There are some television shows whose premise seems
ridiculous and others whose appear sane. Ones that demand reality and those
that dare to dream. For viewers, it is easy to follow either extreme; to get
locked in to truths or to go on otherworldly rides. Then there are television
shows who blend the two, often at their own expense, as one viewer struggles to
shake off the disbelief, and another wants to fantasise further. Therein lies
the balance, and you’d better get it right.
One such show hit British tv screens in 2008 following the success of
another three years earlier. Life on Mars had been a rare triumph, receiving
mass viewing figures and acclaim, as a sci-fi-cop-drama in which the lead
character had been transported back to 1973. The fantastical time travel
somehow worked alongside the seventies realism, and more of the same was
demanded, and delivered, in Ashes to Ashes.
The premise scans. A police officer is shot in 2008 - as opposed to Life on Mars’ 2005 car crash - and the near fatality wakes them up, this time not in 1973, but ten years later in 1983. The reawakening lands besides the co-star of both shows, a character stinking of the seventies and quick to become a fictional national treasure, Detective Chief Inspector Gene Hunt (Philip Glenister). So far so similar.
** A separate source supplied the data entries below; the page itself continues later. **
(** * clink line editor: key-chord binder and line-editor driver

    A shallow embedding of [lib/src/binder.cpp] and
    [lib/src/line_editor_impl.cpp], and the properties of the specification
    that concern them.

    The file has the definitions first: the chord translator ([Chord]), the
    binder and the shape of its node graph ([Binder]), the bind resolver
    ([Resolver], [BinderResolve]), the line editor ([LineEditor]) and an
    instance to run them on ([Demo]).  The properties follow: [ChordFacts],
    [BinderFacts], [LineEditorFacts], and [Checks] on the instance; further
    properties of the translator and of the editor are in [ChordMore] and
    [LineEditorMore], with [ChecksMore] on the instance.

    Conventions.
    - A [char] is a [Z] holding the byte's unsigned value (0..255).  The
      source compiles with a signed [char]; the only place where the sign is
      observed is the test [*c++ < 0] of [binder::bind], written here as
      [128 <=? c].
    - A C string is the list of its bytes without the terminating NUL; the
      terminator is what a read finds once the list is exhausted.
    - A [node*] is an [option node_ref]; [None] is [nullptr].
    - The fields [offset] and [length] of a word are 16 bits wide, as the
      specification has them: what is stored in them is taken modulo 2^16.
    - In the binder, an operation whose behaviour the C++ standard leaves
      undefined (a store outside an array, a read of an indeterminate value,
      a null pointer followed) or that would not return yields [None].
    - The headers of the two files are not at hand.  Their constants are
      parameters ([Binder.config], [LineEditor.collaborators]), as are the
      classes the editor only calls: the terminal, the backends, the
      tokeniser, the match pipeline.  The bind resolver and the line buffer
      are modelled from the specification, where that is said. *)

From Stdlib Require Import ZArith List Bool Lia String Ascii.
From stdpp Require Import base option list.
Import ListNotations.

Local Open Scope Z_scope.

(** ** Characters and C strings *)

Definition char := Z.

Definition char_of_ascii (a : ascii) : char := Z.of_N (N_of_ascii a).

(** The bytes of a string literal, terminator excluded. *)
Definition c_str (s : string) : list char :=
  List.map char_of_ascii (list_ascii_of_string s).

(** The C string held by an array of bytes: the bytes before the first
    NUL. *)
Fixpoint c_string (a : list char) : list char :=
  match a with
  | [] => []
  | c :: a' => if c =? 0 then [] else c :: c_string a'
  end.

Definition ch_backslash : char := 92.
Definition ch_caret : char := 94.
Definition ch_dash : char := 45.

(** [strchr(s, c) != nullptr].  The terminator is part of the string for
    [strchr], so a NUL is always found. *)
Definition strchr_found (s : list char) (c : char) : bool :=
  (c =? 0) || existsb (Z.eqb c) s.

(** [strchr(s, c)] as an offset into [s]; the terminator sits at offset
    [length s]. *)
Fixpoint strchr (s : list char) (c : char) : option nat :=
  match s with
  | [] => if c =? 0 then Some 0%nat else None
  | x :: s' => if x =? c then Some 0%nat else option_map S (strchr s' c)
  end.

(** ** Chord translator ([translate_chord], binder.cpp:11-68) *)

Module Chord.

(** A store [out[i] = v] performed on the output array, in program order. *)
Definition store := (Z * char)%type.

(** The result of a call: the returned [bool] and the stores it performed. *)
Record outcome := { ok : bool; stores : list store }.

Section Translate.
(** The template parameter: the size of the output array. *)
Variable SIZE : Z.

(** The escape table of the [switch]'s last six cases. *)
Definition escape (c : char) : char :=
  if c =? 101 then 27            (* 'e' -> '\x1b' *)
  else if c =? 116 then 9        (* 't' -> '\t' *)
  else if c =? 110 then 10       (* 'n' -> '\n' *)
  else if c =? 114 then 13       (* 'r' -> '\r' *)
  else if c =? 48 then 0         (* '0' -> '\0' *)
  else c.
Ashes to Ashes is part sequel to Life on Mars and part spin off. The plots often align and intertwine, with heavy references to the over-riding mystery of how they all ended up here. But never is its predecessor put at the forefront, as Ashes to Ashes claims a personality and quality all of its own.
The major difference is that the time-travelling cop is no longer John Simm’s Sam Tyler, it is Keeley Hawes’ Alex Drake. That, and the immediately different era of the eighties, bring a fresh dynamic. The male-female play-off lends itself to Hunt’s questionable sexism, and Drake’s no-sh*t persona drives both the morality and the narrative in the right direction, full speed ahead.
There is a detail in the writing and production that not only unites the plot and lifts the script, it also makes for an indulgent nostalgia fest. Much of Life on Mars’ appeal was the fashion, fun and faux pas’ of its decade, and Ashes to Ashes too digs deep into its setting’s scene, from the politics to the music, all spearheaded by the perfectly selected soundtracks including the David Bowie title tracks.
The storyline spans over 3 seasons and 24 episodes, and packs plenty in. The science fiction fluctuates and confuses, cleverly and intentionally, between who’s really dead and alive, where, why, and in which year. The police plots delve into corruption and criminality, friendships and enemies, using the changing eras to pose moral questions of life and time, in a damn entertaining way. And the whole interlinks conflicting pieces marvellously into coherent holes in a manner that pleases both the realist and the fantasist.